Friday, October 30, 2020

Can Policy Restart this Circular Flow into Rising Covid Risks?

Sections

- Path vs. destination, the policy "distributional transfer."

- China is in the process of a durable "suck in" of Capital.

- Does Blue Wave = Sell Blue Eurodollars?

Path vs. destination. And the policy "distributional transfer"

As we head into November third, the market is stuck between a path and a destination. The destination is an effective vaccine that can be rolled out over the course of next year, and is coupled with robust fiscal expansion. However, the path to that end game is a bit murky. The virus is still a present and asymmetric risk to economic activity, especially if lockdowns are still part of the policy choice to reduce the rate of transmission. And to go along with this, fiscal policy that has been so key in supporting the economy through this turbulence, has either lapsed like in the US and is insufficient/late in places like Europe. 

So the market is stuck. One the one hand, the bigger trade is vaccines+fiscal led recovery, but with that said, the market may have to go through a double dip in the fourth quarter to get to those greener pastures. This is likely why since the end of August the market really has not done that much. The dollar bottomed and stocks topped all around the same time. The market said, yes there is room for the economy to continue recovering on its own but the lapse in fiscal was so key in what I call the "distributional transfer". 
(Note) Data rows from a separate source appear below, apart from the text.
Lemma init_registers_listeners_witness :
  armed vehicle_armed_5 = true /\
  existsb (Listener_eqb location_listener)
    (location_listeners
       (vehicle (final (__init__ vehicle_armed_5 10 "BRAKE")))) = true.
Proof.
  split; [reflexivity |].
  pose proof (init_registers_listeners vehicle_armed_5 10 "BRAKE") as H.
  cbv zeta in H. exact (proj1 (proj1 (proj2 H) eq_refl)).
Defined.
Definition AddAttributeError (diags : Diagnostics)
  (path summary detail : string) : Diagnostics :=
  Append diags [NewAttributeErrorDiagnostic path summary detail].

Definition isError (d : Diagnostic) : bool :=
  severity_eqb (severity d) SeverityError.

Definition HasError (diags : Diagnostics) : bool := existsb isError diags.

End diag.

(** ** terraform-plugin-framework: list values

    The one list this provider builds has [types.StringType] elements, each
    made by [types.StringValue]; a list value is carried with its elements
    at that type.  [ListValue] checks every element against the element
    type, which elements of this type pass, so it returns the known list and
    no diagnostic.  A known list may be empty and differs from the null
    list. *)

Module basetypes.

Inductive List : Type :=
| ListNull
| ListUnknown
| ListKnown (elements : list types.String).

Definition ListValue (elements : list types.String)
  : List * diag.Diagnostics :=
  (ListKnown elements, []).

End basetypes.

(** ** loopia-go: the remote client *)

Module loopia.

(** The handle returned by [loopia.New]; the credentials are fixed when it
    is built. *)
Record API : Type := { username : string; password : string }.

Record Record_ : Type := {
  ID : Z;        (* int64 *)
  TTL : Z;       (* int *)
  Type_ : string;
  Value : string;
  Priority : Z   (* int *)
}.

Record Subdomain : Type := { Name : string }.

(** A Go result pair [(T, error)]: the callers test [err != nil] first and
    read the value only when it is nil. *)
Inductive result (T : Type) : Type :=
| Ok (v : T)
| Err (e : error).

Arguments Err {T} e.

(** What the provider asks of the outside, indexed by what comes back: the
    process environment ([os.Getenv]), the constructor [loopia.New] and the
    methods of the client.  The first argument of a method is its receiver,
    the adapter's [client] pointer ([None] is the nil pointer).  Where a
    caller discards the first component of the result pair, only the error
    is kept. *)
Inductive call : Type -> Type :=
| os_Getenv (key : string) : call string
| New (username password : string) : call (result API)
| AddSubdomain (c : option API) (domain subdomain : string)
    : call (option error)
| GetSubdomains (c : option API) (domain : string)
    : call (result (list Subdomain))
| RemoveSubDomain (c : option API) (domain subdomain : string)
    : call (option error)
| AddZoneRecord (c : option API) (domain subdomain : string)
    (record : Record_) : call (option error)
| GetZoneRecords (c : option API) (domain subdomain : string)
    : call (result (list Record_))
| GetZoneRecord (c : option API) (domain subdomain : string) (id : Z)
    : call (result Record_)
| UpdateZoneRecord (c : option API) (domain subdomain : string)
    (record : Record_) : call (option error)
| RemoveZoneRecord (c : option API) (domain subdomain : string) (id : Z)
    : call (option error).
The market had hopes in August that we could transition from policy being incredibly efficacious in terms of reducing left tail risk to opening up right tail outcomes. Covid in a macroeconomic sense will likely be most remembered for CARES act/EU Recovery Fund/fiscal funded by monetary. What all of these things did were, they reduced the left tail risk in the distribution dramatically. In the US we said, incomes will be replaced so deflation risk in a perfect storm is out. In Europe, we said the collective will issue to fund the more vulnerable via grants. Around the world, the policy response was effectively as Trudeau in Canada said, the state took on debt so that the private sector didn't have to. This was an unbelievable reduction in what in the academic circles is called disaster risk, and markets reflected it.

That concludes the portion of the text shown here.